Ней, Мармон, Удино, Мортье, Монси, Макдональд, Лефевр, Келлерман и Бертье присутствовали в Компьене на встрече, устроенной до неприличия толстому королю по его прибытии во Францию. Виктора там не было, но вскоре он станет самым большим энтузиастом монархической идеи в стране, и в награду Бурбоны сделают его командующим гвардией. В отличие от мрачного Даву он, видимо, забыл о своей поездке в Париж в то лето, когда пала Бастилия. Сульт последовал королевскому приглашению и после краткого пребывания в Бретани вернулся в Париж военным министром. Этому назначению радовались даже его враги (коих он нажил достаточно много), поскольку на посту министра Сульт сменил презренного Дюпона, который в 1808 году сдал целую армию кучке испанцев и таким образом способствовал превращению локальной вспышки испанского патриотизма в пожар национальной войны. К тому же французы становились очень чувствительны к проблеме сохранения своих военных традиций.
Ожеро, после своей более чем прохладной встречи с Наполеоном в Балансе, заявил, что, по его мнению, императору следовало бы погибнуть на поле брани во всем блеске славы и с саблей в руке. Он был настолько убежден в своей правоте, что даже написал по этому поводу особую прокламацию. Это принесло ему новых друзей и место в военном совете рядом с Неем и Макдональдом.
Сюше подчинился обстоятельствам с достоинством, а Удино, всегда бывший подлинным патриотом, — после некоторых колебаний и конфликтов с собственной совестью — принял и уже никогда больше не менял своего решения. В принятии этого решения ему очень помогло письмо от Нея, в котором бывший пламенный приверженец императора призывал его «объединиться против общего врага». Поведение Нея в это время крайне озадачивало его друзей.

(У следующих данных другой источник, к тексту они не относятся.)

(** [malloc(n * sizeof(mxml_attr_t))] *)
Definition malloc (n : nat) : M (option (list mxml_attr_t)) :=
  granted <- alloc ArrayGrowth ;;
  ret (if granted then Some (replicate n fresh_slot) else None).

(** [realloc(arr, n * sizeof(mxml_attr_t))]: the first [n] slots of [arr],
    filled up with fresh slots when [arr] is shorter. *)
Definition realloc (arr : list mxml_attr_t) (n : nat) : M (option (list mxml_attr_t)) :=
  granted <- alloc ArrayGrowth ;;
  ret (if granted then Some (resize n fresh_slot arr) else None).

(** [memmove(arr + dst, arr + src, n * sizeof(mxml_attr_t))] inside one array. *)
Definition memmove (arr : list mxml_attr_t) (dst src n : nat) : outcome (list mxml_attr_t) :=
  if (src + n <=? length arr) && (dst + n <=? length arr)
  then Ok (take dst arr ++ take n (drop src arr) ++ drop (dst + n) arr)
  else Undefined.

(** Modelled from the spec: [mxml_error] is defined outside [mxml-attr.c].
    The Error Reporter receives the diagnostic, here the format and the
    strings substituted into it, and returns. *)
Definition mxml_error (format : string) (args : list string) : M unit :=
  fun s => Ok (tt, s, [Report format args]).

Definition alloc_failure : string :=
  "Unable to allocate memory for attribute '%s' in element %s!".

(** ** mxmlElementDeleteAttr *)

(** The loop of [mxmlElementDeleteAttr]: [i] slots remain, [attr] is the
    index of the current slot. *)
Fixpoint delete_attr_loop (i attr : nat) (e : mxml_element_t) (name : string)
  : outcome mxml_element_t :=
  match i with
  | O => Ok e
  | S i' =>
      match attrs e !! attr with
      | None => Undefined
      | Some a =>
          match attr_name a with
          | None => Undefined
          | Some n =>
              if String.eqb n name then
                (* i --; if (i > 0) memmove(attr, attr + 1, i slots) *)
                match (if 0 <? i' then memmove (attrs e) attr (S attr) i'
                       else Ok (attrs e)) with
                | Undefined => Undefined
                | Ok arr => Ok (set_num_attrs (num_attrs e - 1) (set_attrs arr e))
                end
              else delete_attr_loop i' (S attr) e name
          end
      end
  end.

Он был настолько резок в своих высказываниях о Наполеоне и причинах его падения, что его можно было бы принять даже за защитника дела Бурбонов, если бы он не критиковал их столь открыто. Он никогда не понимал побуждений политиков, и его загадочное поведение было просто следствием двадцатидвухлетней войны, завершенной двумя кампаниями, после которых человек, менее крепкий физически, был бы отправлен в госпиталь с нервным истощением. Американцы времен Второй мировой войны сочли бы его жертвой «военной усталости», а англичане времен Первой — просто жертвой контузии. Он разъезжал по окрестностям Парижа и провинциям, ворча и жалуясь, иногда сравнивая императора с его наследником, причем сравнение оказывалось не в пользу последнего. Старый Людовик полностью доверял ему, но emigres лезли из кожи вон, чтобы ему досадить. Так, зная, насколько чувствителен Ней в отношении почета, оказываемого маршалам, один из придворных привел его в ярость, сделав вид, что не узнает одного из его прославленных коллег, внимательно вглядевшись в того и потом спросив: «А кто это тут?» Где бы Ней ни находился, эта его особенность всегда была мишенью для придворных остроумцев и скандалистов.

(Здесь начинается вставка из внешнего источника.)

Definition market_risk (g v lf : pyfloat) : pyfloat :=
  Np.clip (fmul (fsub (fmul (fmul v (Fin 100)) (Fin 1.5))
                      (fmul (fmul g (Fin 100)) (Fin 0.8)))
                (fsub (Fin 1.2) lf))
          (Fin 0) (Fin 100).

Definition sentiment_risk (s_score : pyfloat) : pyfloat :=
  Np.clip (fsub (Fin 100) s_score) (Fin 0) (Fin 100).

Definition price_risk (cp : pyfloat) : pyfloat :=
  Np.clip (fmul (fdiv cp (Fin 200)) (Fin 100)) (Fin 0) (Fin 100).

Definition composite_raw (m s p : pyfloat) : pyfloat :=
  fadd (fadd (fmul m W_MARKET) (fmul s W_SENTIMENT)) (fmul p W_PRICE).

Definition composite (m s p : pyfloat) : pyfloat :=
  Np.clip (round (composite_raw m s p) 2) (Fin 0) (Fin 100).

Definition numeric_level (x : pyfloat) : Z :=
  if flt x (Fin 30) then 1%Z else if flt x (Fin 60) then 2%Z else 3%Z.

Definition sentiment_level (sent : string) (s_score : pyfloat) : Z :=
  if String.eqb sent "positive" && fge s_score (Fin 60) then 1%Z
  else if String.eqb sent "negative" || flt s_score (Fin 40) then 3%Z
  else 2%Z.

Definition tier (x : pyfloat) : string * string * string :=
  if flt x (Fin 30) then
    ("Low", "Stable Market",
     "Strong signals with low volatility. Good investment conditions.")
  else if flt x (Fin 60) then
    ("Moderate", "Caution Advised",
     "Some mixed signals. Consider cautious investment.")
  else
    ("High", "High Risk",
     "Negative sentiment or high volatility. Avoid large investments.").

(** The price after [float(current_price or 0.0)] under its [try]. *)
Definition price_of (current_price : pyval) : pyfloat :=
  match float (or_else current_price (VFloat (Fin 0))) with
  | Ok f => f
  | Raise _ => Fin 0
  end.

Definition assessment (g v lf : pyfloat) (sent : string)
    (s_score cp : pyfloat) (label : pyval) : risk_assessment :=
  let m := market_risk g v lf in
  let s := sentiment_risk s_score in
  let p := price_risk cp in
  let x := composite m s p in
  {| score := x;
     level := fst (fst (tier x));
     category := snd (fst (tier x));
     message := snd (tier x);
     debug := {| market_risk_score := m;
                 market_risk_level := numeric_level m;
                 sentiment_label := label;
                 sentiment_score := s_score;
                 sentiment_numeric_risk := s;
                 sentiment_risk_level := sentiment_level sent s_score;
                 price_risk_score := p;
                 weights := (W_MARKET, W_SENTIMENT, W_PRICE);
                 final_raw := composite_raw m s p |} |}.

End risk_analysis.

(* ================================================================== *)
(** * Pandas: timestamps, offsets and series *)
(* ================================================================== *)

Module Pd.

Local Open Scope Z_scope.

(** A timestamp: a calendar date and the nanoseconds since midnight. *)
Record timestamp : Set := {
  year : Z;
  month : Z;
  day : Z;
  time : Z
}.

Definition ts_compare (a b : timestamp) : comparison :=
  match year a ?= year b with
  | Eq =>
      match month a ?= month b with
      | Eq =>
          match day a ?= day b with
          | Eq => time a ?= time b
          | c => c
          end
      | c => c
      end
  | c => c
  end.

Definition ts_ltb (a b : timestamp) : bool :=
  match ts_compare a b with Lt => true | _ => false end.

Definition ts_leb (a b : timestamp) : bool :=
  match ts_compare a b with Gt => false | _ => true end.

Definition is_leap (y : Z) : bool :=
  ((y mod 4 =? 0) && negb (y mod 100 =? 0)) || (y mod 400 =? 0).

Definition days_in_month (y m : Z) : Z :=
  if m =? 2 then (if is_leap y then 29 else 28)
  else if (m =? 4) || (m =? 6) || (m =? 9) || (m =? 11) then 30
  else 31.

(** [Timestamp.min] and [Timestamp.max]: what 64 bits of nanoseconds
    around 1970 can hold. *)
Definition min_timestamp : timestamp :=
  {| year := 1677; month := 9; day := 21; time := 763145224193 |}.

Definition max_timestamp : timestamp :=
  {| year := 2262; month := 4; day := 11; time := 85636854775807 |}.

Definition in_bounds (t : timestamp) : bool :=
  ts_leb min_timestamp t && ts_leb t max_timestamp.

(** A date of the calendar with a time of the day. *)
Definition is_date (t : timestamp) : bool :=
  (1 <=? month t) && (month t <=? 12) &&
  (1 <=? day t) && (day t <=? days_in_month (year t) (month t)) &&
  (0 <=? time t) && (time t <? 86400000000000).

(** What a [Timestamp] can be. *)
Definition is_timestamp (t : timestamp) : bool := is_date t && in_bounds t.

(** A timestamp that was computed: beyond the bounds it cannot be built. *)
Definition checked (t : timestamp) : result timestamp :=
  if in_bounds t then Ok t else Raise OutOfBoundsDatetime.

(** The quarter of a timestamp, counted from year 0: what
    [to_period('Q')] keeps of it. *)
Definition quarter_of (t : timestamp) : Z := year t * 4 + (month t - 1) / 3.

(** [Period.to_timestamp('Q')]: midnight of the last day of the quarter. *)
Definition quarter_end (q : Z) : timestamp :=
  let m := 3 * (q mod 4) + 3 in
  {| year := q / 4; month := m; day := days_in_month (q / 4) m; time := 0 |}.

(** [index.to_period('Q').to_timestamp('Q')] on one timestamp, and on an
    index: it raises when a quarter ends beyond the bounds. *)
Definition to_quarter_end (t : timestamp) : timestamp :=
  quarter_end (quarter_of t).

Fixpoint to_quarter_ends (idx : list timestamp) : result (list timestamp) :=
  match idx with
  | [] => Ok []
  | t :: idx' =>
      q <- checked (to_quarter_end t) ;;
      qs <- to_quarter_ends idx' ;;
      Ok (q :: qs)
  end.

Definition month_index (t : timestamp) : Z := year t * 12 + (month t - 1).

Definition month_end (mi : Z) (tm : Z) : timestamp :=
  {| year := mi / 12; month := mi mod 12 + 1;
     day := days_in_month (mi / 12) (mi mod 12 + 1); time := tm |}.

Inductive freq : Set := QuarterEnd | MonthEnd.

(** Whether a timestamp lies on the offset: the last day of a month, and for
    [QuarterEnd] of a month that closes a quarter. *)
Definition on_offset (f : freq) (t : timestamp) : bool :=
  (day t =? days_in_month (year t) (month t)) &&
  match f with
  | QuarterEnd => (month t) mod 3 =? 0
  | MonthEnd => true
  end.

(** [t + QuarterEnd(n)] and [t + MonthEnd(n)], before the bounds are
    looked at: from a timestamp on the offset, [n] offsets on; from
    another one the first step forward only reaches the next timestamp on
    the offset, and a step of none rolls forward to it.  The time of the
    day stays. *)
Definition shift (f : freq) (n : Z) (t : timestamp) : timestamp :=
  let back := if on_offset f t then 0 else if 0 <? n then 1 else 0 in
  match f with
  | QuarterEnd =>
      let q := quarter_end (quarter_of t + n - back) in
      {| year := year q; month := month q; day := day q; time := time t |}
  | MonthEnd => month_end (month_index t + n - back) (time t)
  end.

(** [t + QuarterEnd(n)] and [t + MonthEnd(n)]. *)
Definition plus (f : freq) (n : Z) (t : timestamp) : result timestamp :=
  checked (shift f n t).

Fixpoint range_from (f : freq) (t : timestamp) (n : nat) : list timestamp :=
  match n with
  | O => []
  | S n' => t :: range_from f (shift f 1 t) n'
  end.

(** [pd.date_range(start=start, periods=periods, freq=f)]: the range
    starts at the first timestamp on the offset that is not before
    [start]; its end, [periods - 1] offsets on, is computed first, and
    raises beyond the bounds; no period or a negative number of them is an
    empty range. *)
Definition date_range (start : timestamp) (periods : Z) (f : freq)
  : result (list timestamp) :=
  first <- (if on_offset f start then Ok start else plus f 1 start) ;;
  _ <- plus f (periods - 1) first ;;
  Ok (range_from f first (Z.to_nat periods)).

(** A series: values with their index, in order. *)
Definition series (A : Type) : Type := list (timestamp * A).

(** [s.iloc[-1]] and [s.index[-1]] *)
Definition iloc_last {A} (s : series A) : result A :=
  match rev s with
  | (_, x) :: _ => Ok x
  | [] => Raise IndexError
  end.

Definition index_last {A} (s : series A) : result timestamp :=
  match rev s with
  | (t, _) :: _ => Ok t
  | [] => Raise IndexError
  end.

(** [s.index = idx]: the lengths must agree. *)
Definition set_index {A} (s : series A) (idx : list timestamp)
  : result (series A) :=
  if (List.length s =? List.length idx)%nat then Ok (combine idx (map snd s))
  else Raise ValueError.

(** [pd.Series(values)], before it is given an index: the default index is
    replaced before it is read, so any timestamp stands for it. *)
Definition unindexed {A} (values : list A) : series A :=
  map (fun x => (quarter_end 0, x)) values.

(** ** Statistics of a float series *)

(** Forward fill: a NaN takes the last value before it that is not. *)
Fixpoint ffill (prev : pyfloat) (xs : list pyfloat) : list pyfloat :=
  match xs with
  | [] => []
  | NaN :: xs' => prev :: ffill prev xs'
  | x :: xs' => x :: ffill x xs'
  end.

Fixpoint ratios (prev : pyfloat) (xs : list pyfloat) : list pyfloat :=
  match xs with
  | [] => []
  | x :: xs' => fsub (fdiv x prev) (Fin 1) :: ratios x xs'
  end.

(** [s.pct_change()]: NaNs are filled forward, the first change is NaN. *)
Definition pct_change (xs : list pyfloat) : list pyfloat :=
  match ffill NaN xs with
  | [] => []
  | x :: xs' => NaN :: ratios x xs'
  end.

Definition is_nan (x : pyfloat) : bool :=
  match x with NaN => true | _ => false end.

(** [s.dropna()] *)
Definition dropna (xs : list pyfloat) : list pyfloat :=
  filter (fun x => negb (is_nan x)) xs.

Definition fsum (xs : list pyfloat) : pyfloat := fold_left fadd xs (Fin 0).

Definition of_nat (n : nat) : pyfloat := Fin (inject_Z (Z.of_nat n)).

(** [s.std()] for a series without NaN: the sample standard deviation
    (one degree of freedom removed), NaN for fewer than two values.  The
    square root of a rational is taken by [sqrt]. *)
Definition fsqrt (sqrt : Q -> Q) (x : pyfloat) : pyfloat :=
  match x with
  | Fin q => if Qltb q 0 then NaN else Fin (sqrt q)
  | Inf false => Inf false
  | Inf true => NaN
  | NaN => NaN
  end.

Definition var (xs : list pyfloat) : pyfloat :=
  let n := List.length xs in
  if (n <=? 1)%nat then NaN
  else
    let avg := fdiv (fsum xs) (of_nat n) in
    let sqr := map (fun x => let d := fsub avg x in fmul d d) xs in
    fdiv (fsum sqr) (of_nat (n - 1)).

Definition std (sqrt : Q -> Q) (xs : list pyfloat) : pyfloat :=
  fsqrt sqrt (var xs).

(** ** Data frames *)

(** A column as [read_csv] types it: numeric, or of objects (strings, with
    [None] for a missing cell). *)
Inductive column : Set :=
| NumCol (xs : list pyfloat)
| ObjCol (xs : list (option string)).

Definition dataframe : Set := list (string * column).

Definition has_column (df : dataframe) (name : string) : bool :=
  existsb (fun c => String.eqb (fst c) name) df.

Definition get_column (df : dataframe) (name : string) : option column :=
  option_map snd (find (fun c => String.eqb (fst c) name) df).

Definition drop_column (df : dataframe) (name : string) : dataframe :=
  filter (fun c => negb (String.eqb (fst c) name)) df.

Definition is_numeric_dtype (c : column) : bool :=
  match c with NumCol _ => true | ObjCol _ => false end.

(** [col.astype(float)]: a missing cell is NaN, a string converts as
    [float] does or raises. *)
Fixpoint floats_of_cells (xs : list (option string)) : result (list pyfloat) :=
  match xs with
  | [] => Ok []
  | None :: xs' => ys <- floats_of_cells xs' ;; Ok (NaN :: ys)
  | Some s :: xs' =>
      y <- float (VStr s) ;;
      ys <- floats_of_cells xs' ;;
      Ok (y :: ys)
  end.

Definition astype_float (c : column) : result (list pyfloat) :=
  match c with
  | NumCol xs => Ok xs
  | ObjCol xs => floats_of_cells xs
  end.

(** [col.astype(str).str.strip()], given how a float prints. *)
Definition astype_str_strip (str_of_float : pyfloat -> string) (c : column)
  : list string :=
  match c with
  | NumCol xs => map (fun x => strip (str_of_float x)) xs
  | ObjCol xs =>
      map (fun o => match o with
                    | Some s => strip s
                    | None => "nan"%string
                    end) xs
  end.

Мюрат все еще оставался королем, но трон под ним уже горел. Он был обещан ему в качестве платы за измену, но в действительности ему никто не верил, и одно ложное движение могло оказаться для него фатальным. Его супруга Каролина, сестра императора, делала все возможное, чтобы сохранить благожелательность союзников. Она даже зашла столь далеко, что начала делить ложе с австрийским канцлером Меттернихом, который своими успехами у дам прославил себя на всю Европу и однажды даже похвастался, что у него бывало по шести любовниц зараз.
Бертье, тоже лояльный к новому режиму, начал чувствовать укоры совести по поводу того, как он внезапно бросил своего старого друга в Фонтенбло. Он поспешил в Мальмезон, где Жозефина принимала всех коронованных особ Европы, и попробовал объяснить ей, почему он так поступил в момент крушения империи. Бертье сделал все, чтобы оправдать себя, но он был слишком чувствительным человеком, и это время было для него очень неспокойным, даже несчастным. Из всех тех, кто носил королевские цвета, он был самым близким к сосланному на Эльбу изгнаннику. Их близкие отношения были самыми важными в его жизни, и, когда они расстались, он начал чувствовать себя только половиной человека и вести себя в своей прежней манере уже не мог. Говорить он старался очень мало и держался от общественной жизни как можно дальше. С детства он обладал дурной привычкой грызть ногти, и в середине лета 1814 года они были изгрызены до мяса.